Stability Analysis of Slopes with Weak Layers Using Limit Analysis Method

doi: 10.3969/j.issn.0258-2724.20200156
  • Received Date: 02 Apr 2020
  • Rev Recd Date: 04 Sep 2020
  • Publish Date: 16 Sep 2020
  • Weak layers have a significant effect on the stability of slopes. The stability of slopes is usually calculated by the limit equilibrium method in current designs, in which multiple equilibrium equations need to be established and solved. Compared with the limit equilibrium method, the limit analysis method is more rigorous, and requires only one energy equation to be solved. In order to analyze the stability of slopes with weak interlayers, a stability calculation model was established by the limit analysis method, and then the accuracy of the solution was verified by the limit equilibrium method.

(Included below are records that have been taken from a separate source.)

(** ** Taking a lease back *)
Section returning.
Implicit Types (d : Directory) (live : list GpuDataAccess) (asleep : list PendingRequest)
  (a b : GpuDataAccess) (i : N) (p : PendingRequest).

Lemma request_access_agree md request started now waitStarted d live asleep :
  wf d → agree d live asleep → vsize live + 1 < two64 → vsize asleep + 1 < two64 →
  let r := request_access md request started now waitStarted d in
  agree (snd r) (granted (fst r) live) (sleeping (fst r) asleep).
Proof.
  intros Hwf Hag Hroom Hroom' r. unfold r, request_access. case_match eqn:Hok.
  - apply andb_prop in Hok as [_ Hok]. by apply attempt_agree.
  - by eapply agree_same.
Qed.

Lemma end_wait_agree p woken d live asleep :
  agree d live (p :: asleep) → agree (end_wait p woken d) live asleep.
Proof.
  intros [Hself Hd Hrd Hfl Hfa Hwa Hreq [Hr Hr']]. rewrite vsize_cons in *.
  split; try done; simpl.
  - rewrite Hwa, dec64_small by lia. lia.
  - intros p' Hp'. apply (Hreq p'). by right.
  - split; [done|lia].
Qed.

Lemma resume_access_agree p woken now waitStarted d live asleep :
  wf d → agree d live (p :: asleep) → vsize live + 1 < two64 →
  let r := resume_access p woken now waitStarted d in
  agree (snd r) (granted (fst r) live) (sleeping (fst r) asleep).
Proof.
  intros Hwf Hag Hroom.
  pose proof (agree_room _ _ _ Hag) as [_ Hroom']. rewrite vsize_cons in Hroom'.
  apply attempt_agree; [by eapply wf_same|by apply end_wait_agree| |done|lia].
  apply (agree_requests _ _ _ Hag p). left.
Qed.

Lemma unleased live b i :
  readers_of i live = 0 → fills_of i live = 0 → b ∈ live →
  accessStatus b = CacheHit ∨ accessStatus b = CacheFill → entryIndex b ≠ i.
Proof.
  intros Hr Hf Hb Hst <-. destruct Hst as [Hst|Hst].
  - assert (1 ≤ readers_of (entryIndex b) live); [|lia].
    eapply tally_in; [done|by apply leases_of_spec].
  - assert (1 ≤ fills_of (entryIndex b) live); [|lia].
    eapply tally_in; [done|by apply leases_of_spec].
Qed.

(** The last lease counted on a cell is returned, or one of several readers'. *)
Lemma return_agree d d' a live asleep i q u u' :
  agree d (a :: live) asleep →
  d_self d' = d_self d → d_gpu d' = d_gpu d → d_bytes d' = d_bytes d →
  d_waiting d' = d_waiting d → d_fallbacks d' = d_fallbacks d →
  vat (d_cells d) i = Some (mkCell q u) → d_cells d' = vset (d_cells d) i (mkCell q u') →
  entryIndex a = i →
  (accessStatus a = CacheHit
     ∧ expected_readers (Some u) = expected_readers (Some u') + 1
     ∧ (resident_md u' = resident_md u ∨ expected_readers (Some u') = 0)
   ∨ accessStatus a = CacheFill ∧ expected_fills (Some u) = 1
     ∧ expected_readers (Some u) = 0 ∧ expected_readers (Some u') = 0) →
  expected_fills (Some u') = 0 → (accessStatus a = CacheHit → expected_fills (Some u) = 0) →
  agree d' live asleep.
Proof.
  intros Hag Hs Hg Hb Hw Hfb Hq Hcells Hi Hst Hf' Hnofill.
  pose proof (agree_readers _ _ _ Hag i) as Hrd. pose proof (agree_fills _ _ _ Hag i) as Hfl.
  rewrite (use_at_vat _ _ _ _ Hq) in Hrd, Hfl.
  pose proof (agree_room _ _ _ Hag) as [Hroom _]. rewrite vsize_cons in Hroom.
  assert (readers_of i live = expected_readers (Some u') ∧ fills_of i live = 0) as [Hrd' Hfl'].
  { unfold readers_of, fills_of in *. cbn [tally] in Hrd, Hfl.
    unfold leases_of at 1 in Hrd. unfold leases_of at 1 in Hfl.
    rewrite Hi, N.eqb_refl in Hrd, Hfl.
    destruct Hst as [(Hst & Heq & _)|(Hst & Heq & Hr & Hr')]; rewrite Hst in Hrd, Hfl.
    - specialize (Hnofill Hst). revert Hrd Hfl. eval_status. lia.
    - revert Hrd Hfl. eval_status. lia. }
  assert (tally (λ a, status_eqb (accessStatus a) TaskFallback) (a :: live)
    = tally (λ a, status_eqb (accessStatus a) TaskFallback) live) as Hnf
    by (cbn [tally]; by destruct Hst as [(-> & _)|(-> & _)]).
  assert (∀ b, b ∈ live → describes d' b) as Hdesc.
  { intros b Hb'. eapply describes_cell; [|done..|].
    { eapply agree_describes; [done|]. by right. }
    intros Hsb. destruct Hst as [(_ & _ & [?|Hz])|(_ & _ & _ & Hz)]; [by right| |];
      left; apply (unleased live); try done; by rewrite Hrd'. }
  assert (∀ j, j ≠ i → readers_of j live = readers_of j (a :: live)
    ∧ fills_of j live = fills_of j (a :: live)) as Hother.
  { intros j Hj. unfold readers_of, fills_of. cbn [tally]. by rewrite !(leases_of_other _ i j). }
  eapply (agree_cell d d' (a :: live)); try done; [by rewrite Hf'|lia].
Qed.

Lemma finish_hit_frame d i q md readers discard discardNow :
  vat (d_cells d) i = Some (mkCell q (Ready md readers discard)) →
  let d' := finish_hit i discardNow d in
  let discard' := discard || discardNow in
  d_self d' = d_self d ∧ d_gpu d' = d_gpu d ∧ d_bytes d' = d_bytes d
  ∧ d_waiting d' = d_waiting d ∧ d_fallbacks d' = d_fallbacks d
  ∧ d_cells d' = vset (d_cells d) i (mkCell q
      (if (dec64 readers =? 0) && discard' then Free else Ready md (dec64 readers) discard')).
Proof.
  intros Hq d' discard'. unfold d', finish_hit. rewrite (use_at_vat _ _ _ _ Hq). fold discard'.
  destruct (dec64 readers =? 0); cbn [negb andb].
  - destruct discard'.
    + rewrite (free_cell_set_use _ _ _ _ _ (use_at_vat _ _ _ _ Hq)). unfold free_cell.
      by rewrite (set_use_cells _ i q (Ready md readers discard)).
    + by rewrite (set_use_cells _ i q (Ready md readers discard)).
  - by rewrite (set_use_cells _ i q (Ready md readers discard)).
Qed.

Lemma finish_fill_frame d i q md succeeded discardNow :
  vat (d_cells d) i = Some (mkCell q (Reserved md)) →
  let d' := finish_fill i succeeded discardNow d in
  d_self d' = d_self d ∧ d_gpu d' = d_gpu d ∧ d_bytes d' = d_bytes d
  ∧ d_waiting d' = d_waiting d ∧ d_fallbacks d' = d_fallbacks d
  ∧ d_cells d' = vset (d_cells d) i (mkCell q
      (if succeeded && negb discardNow then Ready md 0 false else Free)).
Proof.
  intros Hq d'. unfold d', finish_fill. rewrite (use_at_vat _ _ _ _ Hq). unfold free_cell, make_filled.
  rewrite !(set_use_cells _ i q (Reserved md)) by done.
  destruct succeeded, discardNow; simpl; try done. by destruct (policy_eqb (d_policy d) FIFO).
Qed.

(** Ending a live access leaves the account of the others. *)
Lemma end_access_agree d a live asleep succeeded discardNow :
  wf d → agree d (a :: live) asleep →
  agree (end_access a succeeded discardNow d) live asleep.
Proof.
  intros Hwf Hag. pose proof (agree_holds _ _ _ a Hag ltac:(left)) as (_ & _ & _ & Hlease).
  unfold end_access. destruct (accessStatus a) eqn:Hst; [done| | |].
  - destruct Hlease as (md & readers & discard & Hq & Hkey & Hr).
    pose proof (wf_readers _ Hwf _ _ _ _ (use_at_vat _ _ _ _ Hq)) as Hlt.
    destruct (finish_hit_frame d _ _ _ _ _ discardNow Hq) as (Hs & Hg & Hb & Hw & Hf & Hcells).
    rewrite dec64_small in Hcells by lia.
    eapply (return_agree d); try done; [|by case_match]. left. split; [done|].
    destruct (N.eqb_spec (readers - 1) 0), (discard || discardNow); simpl; (split; [lia|]); auto.
  - destruct Hlease as (md & Hq & Hkey).
    destruct (finish_fill_frame d _ _ _ succeeded discardNow Hq) as (Hs & Hg & Hb & Hw & Hf & Hcells).
    eapply (return_agree d); try done; [|by case_match|by rewrite Hst]. right.
    split_and!; try done. by case_match.
  - destruct Hag as [Hself Hd Hrd Hfl Hfa Hwa Hreq [Hr Hr']].
    unfold fallbacks_of, readers_of, fills_of in *. cbn [tally] in *. unfold leases_of in *.
    rewrite Hst in *. rewrite vsize_cons in Hr. split; try done; simpl.
    + intros b Hb. apply (Hd b). by right.
    + pose proof (tally_le (λ a, status_eqb (accessStatus a) TaskFallback) live) as Hle.
      revert Hfa. eval_status. intros Hfa. rewrite Hfa, dec64_small by lia.
      unfold fallbacks_of. lia.
    + split; [lia|done].
Qed.

End returning.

Finally, the effects of load, weak layer shape, and weak layer strength on stability were analyzed. The results show that the slope safety factor decreases with an increase in the load intensity. When the acceleration amplification factor increases from 1.0 to 1.6 the safety factor decreases from 1.20 to 0.89. With a higher frequency of the external load, the slope is easier to be damaged in advance. Besides, the shape of the weak layer has a significant effect on the slope safety factor, especially when it is close to the top and surface of the slope. The safety factor decreases approximately linearly with the decrease of the friction angle and cohesion of weak layers. When the cohesion strength decreases from 9 kPa to 5 kPa, the safety factor decreases by about 30%.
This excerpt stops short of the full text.